There were times over the next two days when Rosamund regretted that she had not gone with Lord Beresford the night the betrothal was announced. Everyone about her seemed happy—Annabelle was positively bubbling with high spirits—and called upon her to share their joy.

Her brother was as good as his word, and was treating her as an equal instead of as a much younger sister for whose life and happiness he was responsible. He went riding with her one morning and confided his satisfaction in having secured such a dazzling future for Annabelle.

“And she seems so happy with her betrothal, doesn’t she, Rosa?” he said. “That is what is important, after all. When I married Lana, I suppose there were those who saw it only as a very good match for me, but I think I would have married her if she had been a pauper.”

Rosamund smiled and gazed fondly at him. Since the age of ten, she had seen him only as the elder brother who tried to play father to her. Now she could see him as a man of feeling, a man with a great deal of love for his family, including her. She regretted the lost years.

“And we have only Anna,” he said, “It has saddened Lana that there were never any more. Anna’s happiness has been the focus of all our hopes.”

“Well,” Rosamund said, “you will probably have half a dozen grandchildren to fuss over, Dennis.”

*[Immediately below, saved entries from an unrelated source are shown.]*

Lemma readTag_number (n : Z) (fuel : nat) (rest : list byte) (e : option Error) :
  -2147483648 <= n <= 2147483647 ->
  readTag (S fuel) (mkReader (writeNumber n ++ rest) e)
  = Ret (VInt n) None (mkReader rest e).
Proof.
  intros Hn. unfold writeNumber, IsInt64.
  replace ((- 2 ^ 63 <=? n) && (n <? 2 ^ 63)) with true
    by (symmetry; apply andb_true_iff; split; [apply Z.leb_le | apply Z.ltb_lt]; lia).
  cbv zeta.
  destruct ((n >=? 0) && (n <? 256)) eqn:Hsmall.
  - apply andb_true_iff in Hsmall. destruct Hsmall as [H0 H1].
    apply Z.geb_le in H0. apply Z.ltb_lt in H1.
    unfold writeSmallInt. rewrite <- app_assoc.
    rewrite readTag_tagged by (unfold SmallIntTag; lia).
    change (SmallIntTag =? SmallIntTag) with true. cbv iota zeta.
    unfold readSmallInt, write1 at 1. simpl app. rewrite read1_cons. unfold asTerm, uint8.
    rewrite unsigned_of_Z_small by lia. reflexivity.
  - replace ((n >=? -2147483648) && (n <=? 2147483647)) with true
      by (symmetry; apply andb_true_iff; split; [apply Z.geb_le | apply Z.leb_le]; lia).
    unfold writeInt. rewrite <- app_assoc.
    rewrite readTag_tagged by (unfold IntTag; lia).
    change (IntTag =? SmallIntTag) with false.
    change (IntTag =? IntTag) with true. cbv iota zeta.
    unfold readInt. rewrite read4_write4 by assumption. reflexivity.
Qed.

Lemma tupleLoop_reads_back (fuel : nat) (rest : list byte) (e : option Error)
  (t : list Value) :
  All (fun x => reads_back x /\ isAtom BertAtom x = false) t ->
  (length (encodings t) < fuel)%nat ->
  forall tuple,
  tupleLoop (readTag fuel) (length t) tuple (mkReader (encodings t ++ rest) e)
  = Ret (VSlice (tuple ++ map normalise t)) None (mkReader rest e).
Proof.
  induction t as [|x t IH]; intros Hall Hfuel tuple.
  - simpl. rewrite app_nil_r. reflexivity.
  - destruct Hall as [[[_ Hx] Hbert] Ht].
    unfold encodings in *. simpl map in *. simpl concat in *.
    rewrite length_app in Hfuel.
    cbn [length tupleLoop]. rewrite <- app_assoc, Hx by lia.
    rewrite isAtom_normalise, Hbert, IH by (assumption || lia).
    rewrite <- app_assoc. reflexivity.
Qed.

Lemma listLoop_reads_back (fuel : nat) (rest : list byte) (e : option Error)
  (l : list Value) :
  All reads_back l ->
  (length (encodings l) < fuel)%nat ->
  forall elems,
  listLoop (readTag fuel) (length l) elems (mkReader (encodings l ++ rest) e)
  = Ret (elems ++ map normalise l) None (mkReader rest e).
Proof.
  induction l as [|x l IH]; intros Hall Hfuel elems.
  - simpl. rewrite app_nil_r. reflexivity.
  - destruct Hall as [[_ Hx] Hl].
    unfold encodings in *. simpl map in *. simpl concat in *.
    rewrite length_app in Hfuel.
    cbn [length listLoop]. rewrite <- app_assoc, Hx by lia.
    rewrite IH by (assumption || lia).
    rewrite <- app_assoc. reflexivity.
Qed.

Lemma All_status (P : Value -> Prop) (t : list Value) :
  All (fun x => reads_back x /\ P x) t ->
  All (fun x => status (writeTag x) = Done) t.
Proof. apply All_impl. intros x [[H _] _]. exact H. Qed.

Lemma writeSmallTuple_done (t : list Value) :
  All (fun x => status (writeTag x) = Done) t ->
  writeTag (VSlice t)
  = (write1 (uint8 SmallTupleTag) ++ write1 (uint8 (len t)) ++ encodings t, Done).
Proof.
  intros H. cbn [writeTag]. unfold writeSmallTuple.
  rewrite writeEach_done by assumption. reflexivity.
Qed.

Lemma writeList_done (l : list Value) :
  All (fun x => status (writeTag x) = Done) l ->
  writeList writeTag l
  = (write1 (uint8 ListTag) ++ write4 (uint32 (len l)) ++ encodings l ++ writeNil, Done).
Proof.
  intros H. unfold writeList.
  rewrite writeEach_done by assumption. rewrite <- !app_assoc. reflexivity.
Qed.

Lemma tuple_reads_back (t : list Value) :
  len t <= 255 ->
  All (fun x => reads_back x /\ isAtom BertAtom x = false) t ->
  reads_back (VSlice t).
Proof.
  intros Hlen Hall. pose proof (len_nonneg t) as Hpos.
  unfold reads_back.
  rewrite writeSmallTuple_done
    by (apply (All_status (fun x => isAtom BertAtom x = false)); assumption).
  split; [reflexivity|]. intros fuel rest e Hfuel. unfold emitted, fst in *.
  destruct fuel as [|fuel]; [inversion Hfuel|].
  rewrite <- !app_assoc.
  rewrite readTag_tagged by (unfold SmallTupleTag; lia).
  cbv zeta. change (SmallTupleTag =? SmallIntTag) with false.
  change (SmallTupleTag =? IntTag) with false.
  change (SmallTupleTag =? SmallBignumTag) with false.
  change (SmallTupleTag =? LargeBignumTag) with false.
  change (SmallTupleTag =? FloatTag) with false.
  change (SmallTupleTag =? AtomTag) with false.
  change (SmallTupleTag =? SmallTupleTag) with true. cbv iota.
  unfold readSmallTuple. unfold write1 at 1. simpl app at 1.
  rewrite read1_cons. unfold andThen, uint8.
  rewrite unsigned_of_Z_small by lia. unfold len. rewrite Nat2Z.id.
  rewrite !length_app in Hfuel. simpl length in Hfuel.
  rewrite tupleLoop_reads_back by (assumption || lia). reflexivity.
Qed.

Lemma list_reads_back (l : list Value) :
  len l < 2147483648 ->
  All reads_back l ->
  status (writeList writeTag l) = Done /\
  forall (fuel : nat) (rest : list byte) (e : option Error),
    (length (emitted (writeList writeTag l)) < fuel)%nat ->
    readTag fuel (mkReader (emitted (writeList writeTag l) ++ rest) e)
    = Ret (VSlice (map normalise l)) None (mkReader rest e).
Proof.
  intros Hlen Hall. pose proof (len_nonneg l) as Hpos.
  rewrite writeList_done
    by (eapply All_impl; [|eassumption]; intros x [H _]; exact H).
  split; [reflexivity|]. intros fuel rest e Hfuel. unfold emitted, fst in *.
  destruct fuel as [|fuel]; [inversion Hfuel|].
  rewrite <- !app_assoc.
  rewrite readTag_tagged by (unfold ListTag; lia).
  cbv zeta. change (ListTag =? SmallIntTag) with false.
  change (ListTag =? IntTag) with false.
  change (ListTag =? SmallBignumTag) with false.
  change (ListTag =? LargeBignumTag) with false.
  change (ListTag =? FloatTag) with false.
  change (ListTag =? AtomTag) with false.
  change (ListTag =? SmallTupleTag) with false.
  change (ListTag =? LargeTupleTag) with false.
  change (ListTag =? NilTag) with false.
  change (ListTag =? StringTag) with false.
  change (ListTag =? ListTag) with true. cbv iota.
  unfold readList. rewrite read4_write4 by lia. unfold andThen.
  replace (len l <? 0) with false by (symmetry; apply Z.ltb_ge; lia).
  unfold len. rewrite Nat2Z.id.
  rewrite !length_app in Hfuel. simpl length in Hfuel.
  rewrite listLoop_reads_back by (assumption || lia).
  unfold writeNil, write1. simpl app. rewrite read1_cons. reflexivity.
Qed.

Ltac pick_tag T :=
  rewrite readTag_tagged by (unfold T; lia);
  cbv zeta;
  repeat match goal with
         | |- context [T =? ?U] =>
             let b := eval vm_compute in (T =? U) in
             change (T =? U) with b; cbv iota
         end.

Lemma leaf_reads_back (v : Value) : leaf v -> representable v -> reads_back v.
Proof.
  intros Hleaf Hrep. unfold reads_back.
  destruct v as [| b | n | n | f | s | a | b | t | l | bytes bits | items | n |];
    try (exfalso; exact Hleaf); cbn [representable] in Hrep;
    try contradiction;
    cbn [writeTag]; unfold emitted, status, fst, snd.
  - (* VInt *)
    split; [reflexivity|]. intros [|fuel] rest e Hf; [inversion Hf|].
    apply readTag_number. assumption.
  - (* VFloat *)
    pose proof Hrep as (Hlen & _).
    unfold writeFloat.
    replace (31 - len (formatFloat f) <? 0) with false
      by (symmetry; apply Z.ltb_ge; lia).
    cbn [fst snd]. split; [reflexivity|].
    intros [|fuel] rest e Hf; [inversion Hf|].
    rewrite <- app_assoc. pick_tag FloatTag.
    rewrite readFloat_text by assumption. reflexivity.
  - (* VString *)
    split; [reflexivity|]. intros [|fuel] rest e Hf; [inversion Hf|].
    unfold writeString. rewrite <- !app_assoc. pick_tag StringTag.
    rewrite readString_payload by assumption. reflexivity.
  - (* VAtom *)
    split; [reflexivity|]. intros [|fuel] rest e Hf; [inversion Hf|].
    unfold writeAtom. rewrite <- !app_assoc. pick_tag AtomTag.
    unfold readAtom. rewrite readString_payload by assumption. reflexivity.
  - (* VBytes *)
    split; [reflexivity|]. intros [|fuel] rest e Hf; [inversion Hf|].
    unfold writeBinary. rewrite <- !app_assoc. pick_tag BinTag.
    rewrite readBin_payload by assumption. reflexivity.
  - (* VBitstring *)
    destruct Hrep as [Hone Hbits].
    destruct bytes as [|b [|? ?]]; try discriminate.
    assert (Hmod : bits mod 8 = bits) by (apply Z.mod_small; lia).
    assert (Hsize : (bits + 7) / 8 = 1) by (Z.div_mod_to_equations; lia).
    rewrite Hmod.
    replace (negb (bits =? 0)) with true
      by (symmetry; apply negb_true_iff, Z.eqb_neq; lia).
    cbn [fst snd]. split; [reflexivity|].
    intros [|fuel] rest e Hf; [inversion Hf|].
    unfold writeBitstring. rewrite Hsize, Hmod.
    change (firstn (Z.to_nat 1) (pad_left [b] 1)) with [b].
    rewrite <- !app_assoc. pick_tag BitTag.
    unfold readBit. rewrite (read4_write4 1) by lia. unfold andThen.
    unfold write1 at 1. simpl app at 1. rewrite read1_cons.
    destruct (read_exact [b] rest e 1 eq_refl) as [Hr Ha].
    simpl app in Hr, Ha. simpl app. rewrite Hr, Ha.
    unfold uint8. rewrite byte.of_Z_unsigned, unsigned_of_Z_small by lia.
    reflexivity.
Qed.

Lemma All_reads_back (Q : Value -> Prop) (t : list Value) :
  All (fun x => representable x -> reads_back x) t ->
  All (fun x => representable x /\ Q x) t ->
  All (fun x => reads_back x /\ Q x) t.
Proof.
  induction t as [|x t IH]; simpl; [auto|].
  intros [Hx Ht] [[Hr Hq] Ht']. auto.
Qed.

Theorem representable_reads_back (x : Value) : representable x -> reads_back x.
Proof.
  induction x as [t IH | l IH | items IH | v Hleaf] using Value_nested_ind.
  - cbn [representable]. intros [Hlen Hall].
    apply tuple_reads_back; [assumption|].
    apply All_reads_back; assumption.
  - cbn [representable]. intros [Hlen Hall].
    unfold reads_back. cbn [writeTag normalise].
    apply list_reads_back; [assumption|].
    eapply All_impl; [|apply (All_reads_back (fun _ => True)); [exact IH|]].
    + intros x [H _]. exact H.
    + eapply All_impl; [|exact Hall]. auto.
  - cbn [representable]. intros [Hlen Hall].
    unfold reads_back. cbn [writeTag normalise].
    apply list_reads_back; [assumption|].
    eapply All_impl; [|apply (All_reads_back (fun _ => True)); [exact IH|]].
    + intros x [H _]. exact H.
    + eapply All_impl; [|exact Hall]. auto.
  - apply leaf_reads_back. assumption.
Qed.



(** ** Readers only consume *)

Lemma readTag_step (fuel : nat) (r : Reader) :
  readTag (S fuel) r = andThen (read1 r) VNil (dispatch (readTag fuel)).
Proof. reflexivity. Qed.

Lemma advance_remaining (r : Reader) (n : Z) :
  (remaining (advance r n) <= remaining r)%nat.
Proof. unfold remaining, advance. simpl. rewrite length_skipn. lia. Qed.

Lemma read1_consumes (r r' : Reader) (a : Z) :
  read1 r = Ret a None r' -> (remaining r' < remaining r)%nat.
Proof.
  unfold read1, ReadAll, LimitReader, advance, remaining.
  destruct r as [buf e]. simpl pending.
  destruct buf as [|b buf].
  - simpl. destruct e; discriminate.
  - replace (1 <=? len (b :: buf)) with true
      by (symmetry; apply Z.leb_le; unfold len; simpl length; lia).
    simpl. intros H. inversion H. simpl. lia.
Qed.

Ltac shrink_prim :=
  intros r a e r';
  repeat match goal with
         | |- context [ReadAll ?x] => destruct (ReadAll x) as [? [?|]]
         | |- context [match ?l with [] => _ | _ :: _ => _ end] => destruct l
         | |- context [match parseFloat ?l with _ => _ end] => destruct (parseFloat l)
         end;
  intros H; inversion H; subst; apply advance_remaining.

Lemma read1_shrinks : shrinks read1.
Proof. unfold shrinks, read1. shrink_prim. Qed.

Lemma read2_shrinks : shrinks read2.
Proof. unfold shrinks, read2. shrink_prim. Qed.

Lemma read4_shrinks : shrinks read4.
Proof. unfold shrinks, read4. shrink_prim. Qed.

Lemma readFloat_shrinks : shrinks readFloat.
Proof. unfold shrinks, readFloat. shrink_prim. Qed.

Lemma readNil_shrinks : shrinks readNil.
Proof. unfold shrinks, readNil. shrink_prim. Qed.

Lemma andThen_shrinks {A B : Type} (m : Reader -> Res A) (zero : B)
  (k : A -> Reader -> Res B) :
  shrinks m -> (forall a, shrinks (k a)) ->
  shrinks (fun r => andThen (m r) zero k).
Proof.
  intros Hm Hk r b e r'. unfold andThen.
  destruct (m r) as [a [e1|] r1| |] eqn:Hmr; try discriminate.
  - intros H. inversion H; subst. eapply Hm; eassumption.
  - intros H. apply Hk in H. apply Hm in Hmr. lia.
Qed.

Lemma readString_shrinks : shrinks readString.
Proof.
  unfold readString. apply andThen_shrinks; [apply read2_shrinks|].
  intros size. unfold shrinks. shrink_prim.
Qed.

Lemma readBin_shrinks : shrinks readBin.
Proof.
  unfold readBin. apply andThen_shrinks; [apply read4_shrinks|].
  intros size. unfold shrinks. shrink_prim.
Qed.

Lemma readBit_shrinks : shrinks readBit.
Proof.
  unfold readBit. apply andThen_shrinks; [apply read4_shrinks|].
  intros size. apply andThen_shrinks; [apply read1_shrinks|].
  intros bits. unfold shrinks. shrink_prim.
Qed.

Lemma asTerm_shrinks {A : Type} (inj : A -> Value) (rd : Reader -> Res A) :
  shrinks rd -> shrinks (fun r => asTerm inj (rd r)).
Proof.
  intros Hrd r v e r'. unfold asTerm.
  destruct (rd r) as [a e1 r1| |] eqn:Hr; try discriminate.
  intros H. inversion H; subst. eapply Hrd; eassumption.
Qed.

Lemma readComplex_shrinks (rd : Reader -> Res Value) :
  shrinks rd -> shrinks (readComplex rd).
Proof.
  intros Hrd r v e r'. unfold readComplex.
  destruct (rd r) as [term [e1|] r1| |] eqn:Hr; try discriminate.
  - intros H. inversion H; subst. eapply Hrd; eassumption.
  - apply Hrd in Hr.
    destruct (isAtom NilAtom term); [|destruct (isAtom TrueAtom term);
      [|destruct (isAtom FalseAtom term)]];
      intros H; inversion H; subst; assumption.
Qed.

He smiled at her while a pain knifed through her heart at the thought that the father of those grandchildren would be Justin.

And Lana was happy. She took Rosamund into her sitting room one morning and talked about the wedding and the bride clothes while they both stitched at their embroidery.

“You must come to London with us, Rosa,” she said, “to help Anna and me with the shopping. You have such a good sense of style.”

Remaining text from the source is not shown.